■ EXERCISE PROMPT: When you reach the line containing "subst s2. by" in the records below, start copying exactly, and stop once you have copied the line containing "rewrite pending_none_run; [done|by".

(Records from a data source)
»»
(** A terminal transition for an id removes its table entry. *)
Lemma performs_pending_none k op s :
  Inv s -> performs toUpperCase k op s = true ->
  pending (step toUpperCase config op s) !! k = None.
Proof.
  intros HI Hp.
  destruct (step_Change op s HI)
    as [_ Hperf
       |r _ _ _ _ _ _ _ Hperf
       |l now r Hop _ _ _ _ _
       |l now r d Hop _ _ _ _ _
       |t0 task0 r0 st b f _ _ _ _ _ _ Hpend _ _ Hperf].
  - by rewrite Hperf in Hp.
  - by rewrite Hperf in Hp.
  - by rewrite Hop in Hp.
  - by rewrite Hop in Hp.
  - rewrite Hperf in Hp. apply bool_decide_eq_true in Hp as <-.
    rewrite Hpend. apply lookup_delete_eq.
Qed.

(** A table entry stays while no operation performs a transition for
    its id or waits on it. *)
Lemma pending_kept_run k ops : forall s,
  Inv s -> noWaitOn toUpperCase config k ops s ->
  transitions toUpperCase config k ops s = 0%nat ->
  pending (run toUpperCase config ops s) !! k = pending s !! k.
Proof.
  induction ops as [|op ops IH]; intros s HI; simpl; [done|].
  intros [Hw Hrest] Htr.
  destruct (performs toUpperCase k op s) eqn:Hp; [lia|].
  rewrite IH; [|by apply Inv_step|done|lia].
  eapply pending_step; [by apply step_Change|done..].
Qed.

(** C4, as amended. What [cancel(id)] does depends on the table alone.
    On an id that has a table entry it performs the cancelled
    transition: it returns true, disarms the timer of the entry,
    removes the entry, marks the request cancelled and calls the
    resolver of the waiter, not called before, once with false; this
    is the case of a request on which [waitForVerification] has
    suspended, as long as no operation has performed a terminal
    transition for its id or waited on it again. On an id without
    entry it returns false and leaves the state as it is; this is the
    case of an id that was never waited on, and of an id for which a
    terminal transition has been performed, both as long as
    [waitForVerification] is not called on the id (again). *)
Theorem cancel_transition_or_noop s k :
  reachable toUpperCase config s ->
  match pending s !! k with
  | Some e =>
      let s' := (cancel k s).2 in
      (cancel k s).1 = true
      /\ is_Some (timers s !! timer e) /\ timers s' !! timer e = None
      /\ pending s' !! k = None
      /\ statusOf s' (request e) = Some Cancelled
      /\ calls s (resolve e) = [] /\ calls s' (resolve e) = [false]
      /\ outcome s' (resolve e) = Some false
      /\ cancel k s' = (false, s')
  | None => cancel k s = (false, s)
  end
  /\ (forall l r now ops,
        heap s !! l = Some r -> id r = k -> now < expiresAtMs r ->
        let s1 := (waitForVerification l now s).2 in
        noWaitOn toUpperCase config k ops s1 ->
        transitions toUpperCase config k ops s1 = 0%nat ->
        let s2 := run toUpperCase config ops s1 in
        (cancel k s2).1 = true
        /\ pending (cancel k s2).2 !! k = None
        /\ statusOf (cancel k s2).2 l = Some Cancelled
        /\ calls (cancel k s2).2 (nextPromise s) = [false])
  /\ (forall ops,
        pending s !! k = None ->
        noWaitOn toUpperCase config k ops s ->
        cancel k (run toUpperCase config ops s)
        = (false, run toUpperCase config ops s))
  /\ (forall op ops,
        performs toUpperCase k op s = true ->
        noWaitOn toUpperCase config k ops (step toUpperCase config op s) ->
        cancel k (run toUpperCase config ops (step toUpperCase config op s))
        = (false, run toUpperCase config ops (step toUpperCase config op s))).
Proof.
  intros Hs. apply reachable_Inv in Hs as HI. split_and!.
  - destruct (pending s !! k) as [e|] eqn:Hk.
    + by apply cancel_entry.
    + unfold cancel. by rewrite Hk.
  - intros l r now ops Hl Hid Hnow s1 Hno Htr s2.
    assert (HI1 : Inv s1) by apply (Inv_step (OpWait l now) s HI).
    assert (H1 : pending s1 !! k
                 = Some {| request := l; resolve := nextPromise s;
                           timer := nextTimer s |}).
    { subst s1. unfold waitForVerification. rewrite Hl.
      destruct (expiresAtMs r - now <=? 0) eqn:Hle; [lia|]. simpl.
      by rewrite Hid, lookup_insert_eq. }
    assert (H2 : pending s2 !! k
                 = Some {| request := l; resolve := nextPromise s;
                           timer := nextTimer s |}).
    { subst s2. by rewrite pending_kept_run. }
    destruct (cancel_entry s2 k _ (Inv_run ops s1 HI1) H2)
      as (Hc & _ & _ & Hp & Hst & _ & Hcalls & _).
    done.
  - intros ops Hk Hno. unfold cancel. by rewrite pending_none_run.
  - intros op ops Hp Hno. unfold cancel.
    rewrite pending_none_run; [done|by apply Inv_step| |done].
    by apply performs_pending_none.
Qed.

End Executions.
««
»»
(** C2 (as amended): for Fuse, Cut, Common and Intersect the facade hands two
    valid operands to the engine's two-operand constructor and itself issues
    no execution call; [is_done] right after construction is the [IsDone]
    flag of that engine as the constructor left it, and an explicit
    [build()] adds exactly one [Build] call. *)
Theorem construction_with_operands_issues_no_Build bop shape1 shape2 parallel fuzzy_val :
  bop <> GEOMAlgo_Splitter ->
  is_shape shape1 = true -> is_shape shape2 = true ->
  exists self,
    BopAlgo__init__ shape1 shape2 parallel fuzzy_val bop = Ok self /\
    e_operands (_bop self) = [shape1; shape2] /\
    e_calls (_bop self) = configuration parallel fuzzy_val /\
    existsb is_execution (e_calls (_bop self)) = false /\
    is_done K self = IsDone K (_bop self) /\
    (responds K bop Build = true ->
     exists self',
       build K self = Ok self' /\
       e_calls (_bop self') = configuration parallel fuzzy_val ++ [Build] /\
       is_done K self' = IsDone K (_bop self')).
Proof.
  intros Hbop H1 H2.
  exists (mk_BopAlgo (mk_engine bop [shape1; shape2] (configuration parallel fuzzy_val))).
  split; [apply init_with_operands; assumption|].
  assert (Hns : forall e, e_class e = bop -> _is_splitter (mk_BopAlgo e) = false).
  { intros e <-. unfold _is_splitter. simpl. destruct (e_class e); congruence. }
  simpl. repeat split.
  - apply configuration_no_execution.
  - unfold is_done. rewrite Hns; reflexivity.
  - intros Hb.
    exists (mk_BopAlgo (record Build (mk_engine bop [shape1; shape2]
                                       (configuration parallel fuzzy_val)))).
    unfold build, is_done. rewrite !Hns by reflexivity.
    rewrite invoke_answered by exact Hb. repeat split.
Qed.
««
■ ANSWER AREA:
    { subst s2. by rewrite pending_kept_run. }
    destruct (cancel_entry s2 k _ (Inv_run ops s1 HI1) H2)
      as (Hc & _ & _ & Hp & Hst & _ & Hcalls & _).
    done.
  - intros ops Hk Hno. unfold cancel. by rewrite pending_none_run.
  - intros op ops Hp Hno. unfold cancel.
    rewrite pending_none_run; [done|by apply Inv_step| |done].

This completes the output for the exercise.